=== The task ===
Look through the records below and copy each line that includes the word "Section".

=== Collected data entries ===
────
(* ===== verification/LeaderProperties.v ===== *)
(** * What a consensus leader guarantees

    The theorems about [ConsensusLeader.cpp], proved from the invariant of
    [ConsensusLeader.v]: which subsets are formed, what a decided session has
    certified, when a round completes, how a round gets stuck, and what two
    threads can do to the count of responses. *)

From stdpp Require Import base numbers gmap strings countable list.
From S2P Require Import Prelude BitVector Peer OpenSSL Schnorr MultiSig ConsensusMessages.
From S2P Require Import ConsensusCommon ConsensusBackup ConsensusLeader.
Open Scope Z_scope.

Import Leader.

(** * The members of a subset *)

Section members.
Context `{Hnf : OpenSSLNoFail}.
Context `{!Proto CommitBody unit, !Proto ResponseBody unit, !Proto ChallengeBody unit,
          !Proto CollectiveSigBody unit, !Proto bytes unit, !Proto unit unit}.
Context (cfg : Config).
Context (l : ConsensusLeader) (Hfull : commits_full l).

(** [i] may join: it committed. *)
Definition eligible (i : Z) : Prop := 0 <= i /\ m_commitMap l !! Z.to_nat i = Some true.

(** All members committed, and their points are the committed ones. *)
Definition members_ok (s : ConsensusSubset) : Prop :=
  length (commitMap s) = length (m_committee (lbase l)) /\
  length (commitPointMap s) = length (m_committee (lbase l)) /\
  forall i, commitMap s !! i = Some true ->
    m_commitMap l !! i = Some true /\
    exists p, m_commitPointMap l !! i = Some p /\ commitPointMap s !! i = Some (mkObj (val p) true).

Lemma add_commit_total s i :
  members_ok s -> eligible i -> exists s', add_commit l s i = Ret s' /\ members_ok s' /\
    commitMap s' = <[Z.to_nat i := true]> (commitMap s).
Proof.
  intros (Hm & Hp & Hall) [Hi Hc]. destruct Hfull as (Hfm & Hfp & _ & _).
  pose proof (lookup_lt_Some _ _ _ Hc) as Hlt. unfold add_commit.
  destruct (at_some (m_commitPointMap l) i) as (p & -> & Hpl); [unfold zlen; lia|].
  destruct (at_some (commitPointMap s) i) as (old & -> & _); [unfold zlen; lia|].
  cbn [mbind outcome_bind]. rewrite (CommitPoint_assign_some old p).
  rewrite (at_set_some (commitPointMap s)), (at_set_some (commitMap s)) by (unfold zlen; lia).
  cbn [mbind outcome_bind]. eexists. split; [done|]. split; [|done].
  unfold members_ok. cbn. rewrite !length_insert. split; [done|]. split; [done|].
  intros j Hj. destruct (decide (j = Z.to_nat i)) as [->|Hne].
  - split; [done|]. exists p. split; [done|]. apply list_lookup_insert_eq. lia.
  - rewrite list_lookup_insert_ne in Hj by done. rewrite list_lookup_insert_ne by done. by apply Hall.
Qed.

Lemma take_loop_total k peers s :
  members_ok s -> Forall eligible peers -> (k <= length peers)%nat ->
  exists s', take_loop l peers k s = Ret s' /\ members_ok s'.
Proof.
  revert peers s. induction k as [|k IH]; intros peers s Hs Hp Hk; cbn [take_loop]; [eauto|].
  destruct peers as [|i peers]; [cbn in Hk; lia|]. apply Forall_cons_1 in Hp as [Hi Hp].
  destruct (add_commit_total s i Hs Hi) as (s' & -> & Hs' & _). cbn in Hk. apply IH; [done..|lia].
Qed.

Lemma fill_loop_total peers s c :
  members_ok s -> Forall eligible peers ->
  exists s', fill_loop l peers s c = Ret s' /\ members_ok s' /\
    forall i, commitMap s !! i = Some true -> commitMap s' !! i = Some true.
Proof.
  revert s c. induction peers as [|i peers IH]; intros s c Hs Hp; cbn [fill_loop]; [eauto|].
  apply Forall_cons_1 in Hp as [Hi Hp].
  destruct (add_commit_total s i Hs Hi) as (s' & -> & Hs' & Hmap). cbn [mbind outcome_bind].
  assert (forall j, commitMap s !! j = Some true -> commitMap s' !! j = Some true) as Hmono.
  { intros j Hj. rewrite Hmap. destruct (decide (j = Z.to_nat i)) as [->|Hne].
    - apply list_lookup_insert_eq. by apply lookup_lt_Some in Hj.
    - by rewrite list_lookup_insert_ne by done. }
  case_test; [eauto|]. destruct (IH s' (u32 (c + 1)) Hs' Hp) as (s2 & E2 & Hs2 & Hm2). eauto 10.
Qed.

(** Members other than the leader are guards. *)
Definition guards_only (s : ConsensusSubset) : Prop :=
  forall i, commitMap s !! i = Some true -> Z.of_nat i <> m_myID (lbase l) ->
    Z.of_nat i < NumOfDSGuard cfg.

Definition has_guards (peers : list Z) (s : ConsensusSubset) : Prop :=
  forall i, i ∈ peers -> i < NumOfDSGuard cfg -> commitMap s !! Z.to_nat i = Some true.

Lemma guard_loop_total peers s c non :
  members_ok s -> guards_only s -> Forall eligible peers -> Forall eligible non ->
  exists s' c' non', guard_loop cfg l peers s c non = Ret (s', c', non') /\
    members_ok s' /\ guards_only s' /\ Forall eligible non' /\
    (forall i, commitMap s !! i = Some true -> commitMap s' !! i = Some true) /\
    (c' = m_numForConsensus l \/ has_guards peers s').
Proof.
  revert s c non. induction peers as [|i peers IH]; intros s c non Hs Hg Hp Hn; cbn [guard_loop].
  { do 3 eexists. do 5 (split; [done|]). right. by intros i Hi%elem_of_nil. }
  apply Forall_cons_1 in Hp as [Hi Hp]. destruct (Z.ltb_spec i (NumOfDSGuard cfg)) as [Hlt|Hge].
  - destruct (add_commit_total s i Hs Hi) as (s' & -> & Hs' & Hmap). cbn [mbind outcome_bind].
    pose proof (lookup_lt_Some _ _ _ (proj2 Hi)) as Hil. destruct Hfull as (Hfm & _).
    destruct Hs as (Hsm & Hsp & Hsall).
    assert (commitMap s' !! Z.to_nat i = Some true) as Hin
      by (rewrite Hmap; apply list_lookup_insert_eq; lia).
    assert (forall j, commitMap s !! j = Some true -> commitMap s' !! j = Some true) as Hmono.
    { intros j Hj. destruct (decide (j = Z.to_nat i)) as [->|Hne]; [done|].
      rewrite Hmap. by rewrite list_lookup_insert_ne by done. }
    assert (guards_only s') as Hg'.
    { intros j Hj Hjme. destruct (decide (j = Z.to_nat i)) as [->|Hne]; [destruct Hi; lia|].
      rewrite Hmap, list_lookup_insert_ne in Hj by done. by apply Hg. }
    case_test; zbool; [do 3 eexists; do 5 (split; [done|]); by left|].
    destruct (IH s' (u32 (c + 1)) non Hs' Hg' Hp Hn) as (s2 & c2 & non2 & -> & H1 & H2 & H3 & H4 & H5).
    do 3 eexists. do 4 (split; [done|]). split; [auto|]. destruct H5 as [H5|H5]; [by left|right].
    intros j [->|Hj]%elem_of_cons Hjg; auto.
  - destruct (IH s c (non ++ [i]) Hs Hg Hp) as (s2 & c2 & non2 & -> & H1 & H2 & H3 & H4 & H5);
      [apply Forall_app; auto|].
    do 3 eexists. do 5 (split; [done|]). destruct H5 as [H5|H5]; [by left|right].
    intros j [->|Hj]%elem_of_cons Hjg; [lia|auto].
Qed.

(** In guard mode the first subset prefers guards. *)
Definition prefers_guards (peers : list Z) (s : ConsensusSubset) : Prop :=
  guards_only s \/ has_guards peers s.

Lemma build_subset_total i peers :
  0 <= m_myID (lbase l) < zlen (m_committee (lbase l)) ->
  1 <= m_numForConsensus l < 2 ^ 32 -> m_numForConsensus l - 1 <= zlen peers ->
  Forall eligible peers ->
  exists s, build_subset cfg l i peers = Ret s /\ members_ok s /\
    (m_DS l = true -> GUARD_MODE cfg = true -> i = 0%nat -> prefers_guards peers s).
Proof.
  intros Hme Hnum Hlen Hp. unfold build_subset.
  assert (members_ok (empty_subset l)) as He.
  { unfold members_ok, empty_subset. cbn. rewrite !length_replicate. split; [done|]. split; [done|].
    intros j [? _]%lookup_replicate. done. }
  destruct Hfull as (Hfm & Hfp & Hmein & Hcnt).
  destruct (add_commit_total _ (m_myID (lbase l)) He) as (s0 & -> & Hs0 & Hmap); [split; [lia|done]|].
  cbn [mbind outcome_bind].
  assert (guards_only s0) as Hg0.
  { intros j Hj Hjme. rewrite Hmap, list_lookup_insert_ne in Hj by lia.
    by apply lookup_replicate in Hj as [? _]. }
  case_test.
  - destruct (guard_loop_total peers s0 1 [] Hs0 Hg0 Hp) as
      (s1 & c1 & non & -> & Hs1 & Hg1 & Hnon & _ & Hend); [constructor|]. cbn [mbind outcome_bind].
    case_test; zbool.
    + destruct (fill_loop_total non s1 c1 Hs1 Hnon) as (s2 & -> & Hs2 & Hmono).
      eexists. do 2 (split; [done|]). intros _ _ _. right. destruct Hend as [|Hend]; [lia|].
      intros j Hj Hjg. by apply Hmono, Hend.
    + eexists. do 2 (split; [done|]). intros _ _ _. by left.
  - rewrite wrap_small by (unfold in_range; lia).
    destruct (take_loop_total (Z.to_nat (m_numForConsensus l - 1)) peers s0 Hs0 Hp) as (s1 & Et & Hs1);
      [unfold zlen in *; lia|].
    rewrite Et. eexists. do 2 (split; [done|]). intros Hds Hgm ->. by rewrite Hds, Hgm in *.
Qed.

Lemma build_subsets_total r n i peers :
  Random_ok r -> 0 <= m_myID (lbase l) < zlen (m_committee (lbase l)) ->
  1 <= m_numForConsensus l < 2 ^ 32 -> m_numForConsensus l - 1 <= zlen peers ->
  Forall eligible peers ->
  exists subsets, build_subsets cfg l r n i peers = Ret subsets /\ length subsets = n /\
    Forall members_ok subsets /\
    (m_DS l = true -> GUARD_MODE cfg = true -> i = 0%nat ->
     forall s, subsets !! 0%nat = Some s -> prefers_guards peers s).
Proof.
  intros Hr Hme Hnum. revert i peers. induction n as [|n IH]; intros i peers Hlen Hp;
    cbn [build_subsets]; [exists []; by split_and!|].
  destruct (build_subset_total i peers Hme Hnum Hlen Hp) as (s & -> & Hs & Hg). cbn [mbind outcome_bind].
  destruct (IH (S i) (shuffle r i peers)) as (ss & -> & Hl & Hss & _).
  - unfold zlen in *. by rewrite (Permutation_length (Hr i peers)).
  - by rewrite (Hr i peers).
  - eexists. split; [done|]. split; [cbn; by rewrite Hl|]. split; [by constructor|].
    intros Hds Hgm Hi s' Hs'. cbn in Hs'. simplify_eq. auto.
Qed.

(** C4: the subsets of committers.  When the commit tables are in order
    ([commits_full]: of the committee's size, the leader among the committers, the
    counter their number) and at least [m_numForConsensus] commits were counted,
    [GenerateConsensusSubsets] returns; it makes one subset when at most [m_numForConsensus] backups
    committed and the configured number otherwise; every subset has exactly
    [m_numForConsensus] members, the leader among them, all of which committed,
    with the points they committed; in a guarded DS committee the first subset
    consists of the leader and guards only, or contains every guard that
    committed; and the commit tables are cleared.  In a session the tables are in
    order whenever they are not cleared ([reach_commits_full]). *)
Theorem leader_forms_subsets r :
  Random_ok r ->
  0 <= m_myID (lbase l) < zlen (m_committee (lbase l)) -> 1 <= m_numForConsensus l < 2 ^ 32 ->
  (m_numForConsensus l = 1 -> zlen (m_committee (lbase l)) = 1) ->
  m_numForConsensus l <= m_commitCounter l ->
  exists subsets,
    GenerateConsensusSubsets cfg l r
      = Ret (lead_subsets (lead_commits l [] [] [] (m_commitCounter l)) subsets) /\
    length subsets = Z.to_nat (if m_commitCounter l - 1 <=? m_numForConsensus l then 1
                               else m_numOfSubsets l) /\
    Forall (fun s =>
      Z.of_nat (count_true (commitMap s)) = m_numForConsensus l /\
      commitMap s !! Z.to_nat (m_myID (lbase l)) = Some true /\
      Permutation (commitPoints s) (select (commitMap s) (commitPointMap s)) /\
      members_ok s) subsets /\
    (m_DS l = true -> GUARD_MODE cfg = true -> forall s, subsets !! 0%nat = Some s ->
     prefers_guards (committed_from 0 (m_commitMap l) (m_myID (lbase l))) s).
Proof.
  intros Hr Hme Hnum H1 Hge. pose proof Hfull as (Hfm & Hfp & Hmein & Hcnt).
  set (peers := committed_from 0 (m_commitMap l) (m_myID (lbase l))).
  assert (zlen peers = m_commitCounter l - 1) as Hlen.
  { unfold peers. rewrite committed_from_length, Hcnt, bool_decide_eq_true_2; [done|].
    rewrite Z.sub_0_r. split; [lia|done]. }
  assert (Forall eligible peers) as Hp.
  { apply Forall_forall. intros x (Hx0 & _ & Hx)%committed_from_elem. rewrite Z.sub_0_r in Hx. by split. }
  destruct (build_subsets_total r (Z.to_nat (if m_commitCounter l - 1 <=? m_numForConsensus l then 1
    else m_numOfSubsets l)) 0 peers Hr Hme Hnum ltac:(lia) Hp) as (ss & E & Hl & Hok & Hg).
  assert (GenerateConsensusSubsets cfg l r
    = Ret (lead_subsets (lead_commits l [] [] [] (m_commitCounter l)) ss)) as Egen.
  { unfold GenerateConsensusSubsets. fold peers. by rewrite Hlen, E. }
  exists ss. split; [done|]. split; [done|]. split; [|auto].
  apply (GenerateConsensusSubsets_spec cfg l r) in Egen as (ss' & Hfresh & Heq); [|done..].
  injection Heq as <-. rewrite Forall_forall in Hfresh, Hok |- *. intros s Hs.
  destruct (Hfresh s Hs) as [(_ & _ & Hperm) Hc Hm _ _ _ _ _]. auto.
Qed.

End members.

(** * Responses without the invariant *)

Section responses.
Context `{Hnf : OpenSSLNoFail}.
Context `{!Proto CommitBody unit, !Proto ResponseBody unit, !Proto ChallengeBody unit,
          !Proto CollectiveSigBody unit, !Proto bytes unit, !Proto unit unit}.
Context (cfg : Config).

(** What [round_finished] leaves alone. *)
Lemma round_finished_frame l action s l' :
  round_finished l action s = Ret l' ->
  m_consensusSubsets l' = m_consensusSubsets l /\ m_numSubsetsRunning l' = m_numSubsetsRunning l /\
  m_state (lbase l') = m_state (lbase l).
Proof.
  intros E. unfold round_finished in E. case_test_in E; [|by simplify_eq].
  apply bind_Ret in E as (m & _ & E). apply bind_Ret in E as (mp & _ & E).
  destruct (m_commitPoint _); [|done]. apply bind_Ret in E as (old & _ & E).
  apply bind_Ret in E as (pm & _ & E). by simplify_eq.
Qed.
────
=== Written answer ===
Section members.
Section responses.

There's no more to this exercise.